Il capitano stava per voltarle le spalle. «Che nave è questa, mio signore?» gli chiese Arya.

L’uomo di mare la guardò il tempo necessario per concederle un cauto sorriso. «Questa è la galea chiamata Figlia del Titano, della città libera di Braavos.»

«Aspetta!» esclamò Arya. «Ho qualcos’altro.»

Quel qualcos’altro se lo era cacciato negli indumenti intimi, in modo da tenerlo bene al sicuro.

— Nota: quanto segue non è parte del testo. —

(* ===== verification/Currencies.v ===== *)
(** The single-account operations of [pallet_balances]: what each returns and leaves, on every
    branch, from a state that satisfies the books' invariant. *)

From S2P Require Import Prelude Runtime System Balances Ledger Transfers.

Section Currencies.
  Context {cfg : BalancesConfig} {laws : BalancesLaws cfg}.

(** The bounds that the invariant gives for the account of [who]. *)
Lemma acct_bounds δ s who : bal_inv δ s →
  let a := account s who in
  0 <= free a ∧ 0 <= reserved a ∧ free a + reserved a <= u128_max ∧
  0 <= misc_frozen a <= u128_max ∧ 0 <= fee_frozen a <= u128_max ∧ free a + reserved a <= issued s.
Proof.
  intros Hinv a. destruct (inv_data _ _ Hinv who) as [[] [] [] [] _]. pose proof (worth_u _ _ who Hinv).
  pose proof (worth_le_issued _ _ who Hinv). subst a. unfold worth in *. fold u128_max in *. repeat split; lia.
Qed.

Ltac acct_facts Hinv who :=
  let H := fresh "Hacct" in
  pose proof (acct_bounds _ _ who Hinv) as H; simpl in H; destruct H as (? & ? & ? & ? & ? & ?);
  pose proof ed_pos; pose proof ed_u128.

Lemma add128_id x y : 0 <= x + y <= u128_max → x ⊕ y = x + y.
Proof. apply wrapping_add_id. lia. Qed.

Lemma sub128_id x y : 0 <= x - y <= u128_max → x ⊖ y = x - y.
Proof. apply wrapping_sub_id. lia. Qed.

Lemma wp_emit e (Q : outcome DispatchError unit → Store → Prop) s :
  (∀ s', quiet s s' → Q (Ok tt) s') → wp (emit e) Q s.
Proof. intros HQ. unfold emit, deposit_event. apply wp_modify, HQ, quiet_deposit. Qed.

Lemma wp_ensure_can_withdraw who v reasons nb s (Q : outcome DispatchError unit → Store → Prop) :
  v ≠ 0 →
  (frozen (account s who) (reasons_from reasons) <= nb → Q (Ok tt) s) →
  (nb < frozen (account s who) (reasons_from reasons) → Q (Err (Module_ (BalancesE LiquidityRestrictions))) s) →
  wp (ensure_can_withdraw who v reasons nb) Q s.
Proof.
  intros Hv HQ HE. unfold ensure_can_withdraw. rewrite (proj2 (Z.eqb_neq v 0) Hv). wp_steps; props; auto.
Qed.

(** ** Reserving *)

(** [v] moved from the free to the reserved balance. *)
Definition reserve_data (v : Balance) (a : AccountData) : AccountData := mkData (free a - v) (reserved a + v) (misc_frozen a) (fee_frozen a).

Lemma worth_reserve_data v a : worth (reserve_data v a) = worth a.
Proof. unfold worth. simpl. lia. Qed.

Definition reserve_check (s : Store) (who : AccountId) (v : Balance) : outcome DispatchError unit :=
  let a := account s who in
  if free a <? v then Err (Module_ (BalancesE InsufficientBalance))
  else if free a - v <? misc_frozen a then Err (Module_ (BalancesE LiquidityRestrictions))
  else Ok tt.

Lemma wp_reserve δ who v s Q :
  bal_inv δ s → 0 < v →
  (∀ e, reserve_check s who v = Err e → Q (Err e) s) →
  (reserve_check s who v = Ok tt → ∀ s', mutated who (reserve_data v (account s who)) s s' → Q (Ok tt) s') →
  wp (reserve who v) Q s.
Proof.
  intros Hinv Hv HE HQ. unfold reserve. rewrite (proj2 (Z.eqb_neq v 0)) by lia. acct_facts Hinv who.
  apply wp_bind, wp_try_mutate_account; [apply Hinv|by eapply inv_TI|]. wp_steps; simpl in *.
  2,3: first [exfalso; clear HE HQ; by arith|apply HE; unfold reserve_check; clear HE HQ; by by_cases].
  apply wp_ensure_can_withdraw; [lia| |].
  - simpl. intros Hfr. apply wp_ret. props. subst. split; [done|]. split.
    + intros s' Hm. apply wp_emit. intros s'' Hq. apply HQ; [unfold reserve_check; clear HE HQ; by_cases|]. by eapply mutated_quiet.
    + intros Hlt Hn. exfalso. pose proof (not_new_alive _ _ _ Hinv Hn). unfold worth in *. simpl in *. lia.
  - simpl. intros Hfr. apply HE. unfold reserve_check. clear HE HQ. props. subst. by_cases.
Qed.

Lemma wp_unreserve δ who v s Q :
  bal_inv δ s → 0 <= v <= u128_max →
  let actual := reserved (account s who) `min` v in
  (actual = 0 → account s who = default_data ∨ v = 0 → Q (Ok v) s) →
  (∀ s', mutated who (reserve_data (- actual) (account s who)) s s' → Q (Ok (v - actual)) s') →
  wp (unreserve who v) Q s.
Proof.
  intros Hinv Hv actual HQ0 HQ. unfold unreserve. acct_facts Hinv who.
  destruct (Z.eqb_spec v 0) as [->|Hv0]; [apply wp_ret, HQ0; [lia|by right]|].
  apply wp_bind, wp_gets. unfold total_balance. rewrite (total_worth _ _ _ Hinv).
  destruct (Z.eqb_spec (worth (account s who)) 0) as [Hw|Hw].
  { apply wp_ret, HQ0; [unfold worth in *; lia|left]. destruct (alive _ (inv_data _ _ Hinv who)); [done|lia]. }
  apply wp_bind, wp_attempt. unfold mutate_account. apply wp_try_mutate_account; [apply Hinv|by eapply inv_TI|].
  apply wp_ret. rewrite (reserved_sub _ _ _ _ Hinv) by lia. simpl. fold actual.
  rewrite saturating_add_id by (fold u128_max; lia). split; [done|]. split.
  - intros s' Hm. apply wp_bind, wp_emit. intros s'' Hq. apply wp_ret. rewrite sub128_id by lia.
    apply HQ. eapply mutated_quiet; [|done].
    replace (reserve_data (- actual) (account s who)) with (set_free (free (account s who) + actual) (set_reserved (reserved (account s who) - actual) (account s who))); [done|].
    unfold reserve_data, set_free, set_reserved. simpl. f_equal; lia.
  - intros Hlt Hn. exfalso. pose proof (not_new_alive _ _ _ Hinv Hn). unfold worth in *. simpl in *. lia.
Qed.

(** ** Slashing *)

Lemma squared_trans d e s1 s2 s3 : 0 <= d → 0 <= e → squared d s1 s2 → squared e s2 s3 → squared (d + e) s1 s3.
Proof.
  intros Hd He [Ha Hb Ho] [Ha' Hb' Ho']. split; [congruence| |congruence].
  rewrite Hb', Hb. unfold with_issuance, saturating_sub. simpl. f_equal. lia.
Qed.

Lemma dust_dead a : worth a < ExistentialDeposit → dust a = worth a.
Proof. intros Ha. unfold dust. by rewrite (proj2 (Z.ltb_lt _ _) Ha). Qed.

Lemma squared_TI d s s' : 0 <= d → squared d s s' → 0 <= TotalIssuance (bal s').
Proof. intros Hd Hs. rewrite (sq_bal _ _ _ Hs). simpl. unfold saturating_sub. lia. Qed.

(** The two attempts shared by [slash] and [slash_reserved]: attempt [t] takes [x t] from the
    account and leaves [d t].  When the first attempt would kill an account that has consumers
    it fails, but its dropped imbalance and dust have already been taken off the issuance. *)
Lemma wp_slash_attempts δ who v s Q (f : Z → AccountData → NegativeImbalance * Balance * AccountData)
    (x : Z → Z) (d : Z → AccountData) (ev : Balance → BalancesEvent) :
  let w := worth (account s who) in
  bal_inv δ s → ExistentialDeposit <= w →
  (∀ t, f t (account s who) = ((Neg (x t), v - x t), d t)) →
  (∀ t, worth (d t) = w - x t) → 0 <= x 0 <= w → x 1 <= w - ExistentialDeposit →
  (ExistentialDeposit <= w - x 0 ∨ can_dec_provider s who = true →
   ∀ s', mutated who (d 0) s s' → Q (Ok (Neg (x 0), v - x 0)) s') →
  (w - x 0 < ExistentialDeposit → can_dec_provider s who = false →
   ∀ s1 s', squared w s s1 → mutated who (d 1) s1 s' → Q (Ok (Neg (x 1), v - x 1)) s') →
  wp (first_ok [0; 1] (λ t,
        let! ' (imbalance, not_slashed) := try_mutate_account who (λ a _, ret (f t a)) in
        do! emit (ev not_slashed) in
        ret (imbalance, not_slashed)) (Neg 0, v)) Q s.
Proof.
  intros w Hinv Hw Hf Hd Hx0 Hx1 HQ0 HQ1. simpl. pose proof ed_pos.
  assert (is_new s who = false) as Hn.
  { destruct (is_new s who) eqn:Hn; [|done]. apply is_new_default in Hn. subst w. rewrite Hn in Hw. unfold worth in Hw. simpl in Hw. lia. }
  apply wp_bind, wp_attempt, wp_bind.
  apply wp_try_mutate_account; [apply Hinv|by eapply inv_TI|]. apply wp_ret. rewrite Hf.
  split; [done|]. split.
  - intros s' Hm. apply wp_bind, wp_emit. intros s'' Hq. apply wp_ret, wp_ret. apply HQ0; [|by eapply mutated_quiet].
    destruct (decide (worth (d 0) < ExistentialDeposit)) as [Hlt|]; [right; by apply (mu_can _ _ _ _ Hm)|left; rewrite Hd in *; lia].
  - intros Hlt _ Hcan s2 Hs2. rewrite dust_dead in Hs2 by done. rewrite Hd in Hs2, Hlt.
    unfold drop_value, drop_pair. apply wp_bind, wp_drop_negative. simpl. intros s3 Hs3. apply wp_ret. simpl.
    pose proof (squared_trans (w - x 0) (x 0) _ _ _ ltac:(lia) ltac:(lia) Hs2 Hs3) as Hs. replace (w - x 0 + x 0) with w in Hs by lia.
    pose proof (squared_account _ _ _ who Hs) as Ha3.
    apply wp_bind, wp_attempt, wp_bind. apply wp_try_mutate_account; [eapply squared_sys_ok; [done|apply Hinv]|eapply squared_TI; [|done]; lia|].
    apply wp_ret. rewrite Ha3, Hf. split; [done|]. split.
    + intros s' Hm. apply wp_bind, wp_emit. intros s'' Hq. apply wp_ret, wp_ret. eapply HQ1; [done..|]. by eapply mutated_quiet.
    + intros Hlt'. rewrite Hd in Hlt'. lia.
Qed.

(** [x] taken from the free balance first, then from the reserved one. *)
Definition slash_data (x : Balance) (a : AccountData) : AccountData :=
  mkData (free a - free a `min` x) (reserved a - (x - free a `min` x)) (misc_frozen a) (fee_frozen a).

Lemma worth_slash_data x a : worth (slash_data x a) = worth a - x.
Proof. unfold worth. simpl. lia. Qed.

(** What can be slashed in one go, and with the account kept at the existential deposit. *)
Definition slashable (s : Store) (who : AccountId) (v : Balance) : Balance := v `min` worth (account s who).
Definition slashable_alive (s : Store) (who : AccountId) (v : Balance) : Balance := v `min` (worth (account s who) - ExistentialDeposit).

Lemma best_value_spec δ s who v t : bal_inv δ s → ExistentialDeposit <= worth (account s who) → 0 <= v →
  best_value v t (account s who) = (if t =? 0 then v else v `min` (worth (account s who) - ExistentialDeposit)).
Proof.
  intros Hinv Hw Hv. acct_facts Hinv who. unfold best_value. destruct (t =? 0); [done|].
  rewrite add128_id, saturating_sub_id by (unfold worth in *; lia). done.
Qed.

(** The amount that attempt [t] of [slash], of [slash_reserved] takes. *)
Definition slash_amount (s : Store) (who : AccountId) (v t : Balance) : Balance :=
  if t =? 0 then v `min` worth (account s who) else v `min` (worth (account s who) - ExistentialDeposit).
Definition slash_reserved_amount (s : Store) (who : AccountId) (v t : Balance) : Balance :=
  reserved (account s who) `min` (if t =? 0 then v else v `min` (worth (account s who) - ExistentialDeposit)).

Lemma slash_attempt_spec δ s who v t : bal_inv δ s → ExistentialDeposit <= worth (account s who) → 0 <= v <= u128_max →
  slash_attempt v t (account s who) =
    ((Neg (slash_amount s who v t), v - slash_amount s who v t), slash_data (slash_amount s who v t) (account s who)).
Proof.
  intros Hinv Hw Hv. unfold slash_attempt. rewrite (best_value_spec δ) by (done || lia). unfold slash_amount.
  acct_facts Hinv who. unfold worth in *. set (a := account s who) in *. set (best := if t =? 0 then v else _).
  assert (0 <= best <= v) by (subst best; destruct (t =? 0); lia).
  replace (if t =? 0 then v `min` (free a + reserved a) else v `min` (free a + reserved a - ExistentialDeposit))
    with (best `min` (free a + reserved a)) by (subst best; destruct (t =? 0); lia).
  clearbody best. rewrite (sub128_id best), !(sub128_id v), !(sub128_id (free a)) by lia. simpl.
  destruct (Z.eqb_spec (best - free a `min` best) 0); simpl.
  - unfold slash_data, set_free. f_equal; [f_equal; [f_equal|]|f_equal]; lia.
  - rewrite add128_id, !sub128_id by lia. unfold slash_data, set_free, set_reserved. simpl. f_equal; [f_equal; [f_equal|]|f_equal]; lia.
Qed.

Lemma slash_reserved_attempt_spec δ s who v t : bal_inv δ s → ExistentialDeposit <= worth (account s who) → 0 <= v <= u128_max →
  slash_reserved_attempt v t (account s who) =
    ((Neg (slash_reserved_amount s who v t), v - slash_reserved_amount s who v t),
     set_reserved (reserved (account s who) - slash_reserved_amount s who v t) (account s who)).
Proof.
  intros Hinv Hw Hv. unfold slash_reserved_attempt, slash_reserved_amount. rewrite (best_value_spec δ) by (done || lia).
  acct_facts Hinv who. unfold worth in *. rewrite !sub128_id by (destruct (t =? 0); lia). done.
Qed.

(** [slash] and [slash_reserved]: the outcome when the first attempt succeeds, and when it would
    kill an account that must live on. *)
Lemma wp_slash_any (op : AccountId → Balance → Run (NegativeImbalance * Balance)) attempt_ amount left δ who v s Q :
  op who v = (if v =? 0 then ret (Neg 0, 0) else
    let! tb := gets (λ s, total_balance s who) in
    if tb =? 0 then ret (Neg 0, v) else
    first_ok [0; 1] (λ t,
      let! ' (imbalance, not_slashed) := try_mutate_account who (λ a _, ret (attempt_ v t a)) in
      do! emit (Slashed who (saturating_sub v not_slashed)) in
      ret (imbalance, not_slashed)) (Neg 0, v)) →
  (∀ t, ExistentialDeposit <= worth (account s who) → attempt_ v t (account s who) = ((Neg (amount t), v - amount t), left (amount t))) →
  (∀ x, worth (left x) = worth (account s who) - x) → 0 <= amount 0 <= worth (account s who) →
  amount 1 <= worth (account s who) - ExistentialDeposit →
  bal_inv δ s → 0 < v <= u128_max →
  (account s who = default_data → Q (Ok (Neg 0, v)) s) →
  (ExistentialDeposit <= worth (account s who) →
   ExistentialDeposit <= worth (account s who) - amount 0 ∨ can_dec_provider s who = true → ∀ s',
   mutated who (left (amount 0)) s s' → Q (Ok (Neg (amount 0), v - amount 0)) s') →
  (ExistentialDeposit <= worth (account s who) →
   worth (account s who) - amount 0 < ExistentialDeposit → can_dec_provider s who = false → ∀ s1 s',
   squared (worth (account s who)) s s1 → mutated who (left (amount 1)) s1 s' → Q (Ok (Neg (amount 1), v - amount 1)) s') →
  wp (op who v) Q s.
Proof.
  intros -> Hat Hleft H0 H1 Hinv Hv HQd HQ0 HQ1. rewrite (proj2 (Z.eqb_neq v 0)) by lia. pose proof ed_pos.
  apply wp_bind, wp_gets. unfold total_balance. rewrite (total_worth _ _ _ Hinv).
  destruct (alive _ (inv_data _ _ Hinv who)) as [Hd|Hw].
  { rewrite Hd. simpl. by apply wp_ret, HQd. }
  rewrite (proj2 (Z.eqb_neq _ 0)) by lia.
  apply (wp_slash_attempts δ who v s Q (attempt_ v) amount (λ t, left (amount t)) (λ ns, Slashed who (saturating_sub v ns))); eauto.
Qed.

Fu costretta a frugare in profondità per trovarlo, attorno a lei i rematori ridevano.

«Un conio d’argento in più non farà molta differenza, piccola» l’avvertì il capitano, che dava segni d’impazienza.

«Non è d’argento.» Le dita di Arya si chiusero attorno alla moneta. «È di ferro.»

La premette nella mano del capitano. Era la piccola moneta di metallo nero che Jaqen H’ghar le aveva dato a Harrenhal, prima di tramutarsi in un altro uomo, prima di svanire nella notte e nel vento. Una piccola moneta così usurata dal tempo che le fattezze della faccia nel ferro erano ormai pressoché indistinguibili. “’Dai questa moneta all’uomo di Braavos’ mi ha detto Jaqen. Probabilmente non ha alcun valore, comunque…”

Il capitano esaminò la moneta, la girò, sorrise. Poi spostò lo sguardo su Arya. «Questa… ma tu come fai a…»

“Le parole. Jaqen mi disse di pronunciare anche le parole.” Arya Stark incrociò le braccia sul petto. «Vaiar morghulis.» Le scandì con determinazione, come se sapesse perfettamente quello che significavano.

«Vaiar dohaeris» rispose il capitano. Si portò due dita alla fronte, in segno di rispetto. «Ed è chiaro che avrai una cabina.»